**Requirement:**
While reading through the material below, copy each line that holds the word "registration".

+ + +

(* ===== verification/Metrics.v ===== *)
(** * [internal/metrics]: the counters and histograms of the gateway

    The Prometheus library is outside the sources: a metric is identified by
    its field of [Metrics] (with its label, for the vectors), and what the
    program does to the metrics is the sequence of its [Inc] and [Observe]
    calls.  Components reach the shared [*Metrics] through the class
    [Metered]. *)
From S2P Require Import Prelude GoBytes.

(** ** The metrics *)

Inductive counter : Type :=
| Requests (kind : bytes)
| SessionResolveHit
| SessionResolveMiss
| SessionClientSupplied
| SessionStoreError (op : bytes)
| StreamCompleted
| StreamAborted
| PageFlushSuccess
| PageFlushError
| FinalizeSuccess
| FinalizeError
| SessionMappingCreated
| SessionMappingError.

Inductive histogram : Type :=
| StreamDuration
| ResponseBytes
| PageCount
| RedisLatency (op : bytes)
| FinalizeDuration.

#[global] Instance counter_eq_dec : EqDecision counter.
Proof. solve_decision. Defined.
#[global] Instance histogram_eq_dec : EqDecision histogram.
Proof. solve_decision. Defined.

(** One call on a metric.  The values of the duration histograms are times and
    are not modelled. *)
Inductive metric_event : Type :=
| Inc (c : counter)
| Observe (h : histogram) (v : Z)
| ObserveSeconds (h : histogram).

#[global] Instance metric_event_eq_dec : EqDecision metric_event.
Proof. solve_decision. Defined.

(** How often a counter was incremented. *)
Definition count (c : counter) (l : list metric_event) : nat :=
  length (filter (λ e, e = Inc c) l).

Lemma count_app c l l' : count c (l ++ l') = (count c l + count c l')%nat.
Proof. unfold count. by rewrite filter_app, length_app. Qed.

(** A state that records metric calls. *)
Class Metered (S : Type) : Type := {
  record : metric_event → S → S;
  recorded : S → list metric_event;
  recorded_record e s : recorded (record e s) = recorded s ++ [e];
}.

Definition SessionStoreErrorInc {S} `{Metered S} (op : bytes) (s : S) : S :=
  record (Inc (SessionStoreError op)) s.

(** ** [New]: what is registered *)

(** Name, label names and buckets (in units of 10^-4). *)
Record metric_desc : Type := { m_name : bytes; m_labels : list bytes; m_buckets : list Z }.

Definition CounterDesc (name : bytes) (labels : list bytes) : metric_desc :=
  {| m_name := name; m_labels := labels; m_buckets := [] |}.
Definition HistogramDesc (name : bytes) (labels : list bytes) (buckets : list Z) : metric_desc :=
  {| m_name := name; m_labels := labels; m_buckets := buckets |}.

(** The metrics in registration order. *)
Definition New : list metric_desc := [
  CounterDesc (str "opgate_requests_total") [str "kind"];
  CounterDesc (str "opgate_session_resolve_hit_total") [];
  CounterDesc (str "opgate_session_resolve_miss_total") [];
  CounterDesc (str "opgate_session_client_supplied_total") [];
  CounterDesc (str "opgate_session_store_error_total") [str "op"];
  CounterDesc (str "opgate_stream_completed_total") [];
  CounterDesc (str "opgate_stream_aborted_total") [];
  CounterDesc (str "opgate_page_flush_success_total") [];
  CounterDesc (str "opgate_page_flush_error_total") [];
  CounterDesc (str "opgate_finalize_success_total") [];
  CounterDesc (str "opgate_finalize_error_total") [];
  CounterDesc (str "opgate_session_mapping_created_total") [];
  CounterDesc (str "opgate_session_mapping_error_total") [];
  HistogramDesc (str "opgate_stream_duration_seconds") []
    [1000; 5000; 10000; 20000; 50000; 100000; 300000; 600000; 1200000; 3000000; 6000000; 18000000; 36000000];
  HistogramDesc (str "opgate_response_bytes") []
    (map (Z.mul 10000) [10000; 100000; 1000000; 4000000; 10000000; 50000000; 100000000; 500000000; 1000000000]);
  HistogramDesc (str "opgate_page_count") []
    (map (Z.mul 10000) [1; 2; 4; 8; 16; 32; 64; 128; 256; 512; 1024; 4096]);
  HistogramDesc (str "opgate_redis_latency_seconds") [str "op"]
    [5; 10; 25; 50; 100; 250; 500; 1000; 2500; 5000; 10000; 25000; 50000];
  HistogramDesc (str "opgate_finalize_duration_seconds") []
    [50; 100; 500; 1000; 2500; 5000; 10000; 25000; 50000; 100000; 300000; 600000]
].

(** The characters of a Prometheus metric name. *)
Definition name_char (c : Z) : bool :=
  ((97 <=? c) && (c <=? 122)) || ((48 <=? c) && (c <=? 57)) || (c =? 95).

Fixpoint increasing (l : list Z) : bool :=
  match l with
  | a :: ((b :: _) as l') => (a <? b) && increasing l'
  | _ => true
  end.

(** ** Properties *)

(** The registration of [New] is consistent: all names are distinct, share
    the "opgate_" name space and use only metric-name characters, and the
    buckets of every histogram are strictly increasing. *)
Lemma New_consistent :
  NoDup (m_name <$> New) ∧
  ∀ d, d ∈ New → HasPrefix (m_name d) (str "opgate_") = true ∧ forallb name_char (m_name d) = true ∧
    increasing (m_buckets d) = true.
Proof.
  split; [apply (bool_decide_unpack _); vm_compute; exact I|].
  intros d Hd. assert (Forall (λ d, HasPrefix (m_name d) (str "opgate_") = true ∧
    forallb name_char (m_name d) = true ∧ increasing (m_buckets d) = true) New) as HF.
  { apply (bool_decide_unpack _). vm_compute. exact I. }
  rewrite Forall_forall in HF. by apply HF.
Qed.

+ + +

**Answer below:**
(** The metrics in registration order. *)
(** The registration of [New] is consistent: all names are distinct, share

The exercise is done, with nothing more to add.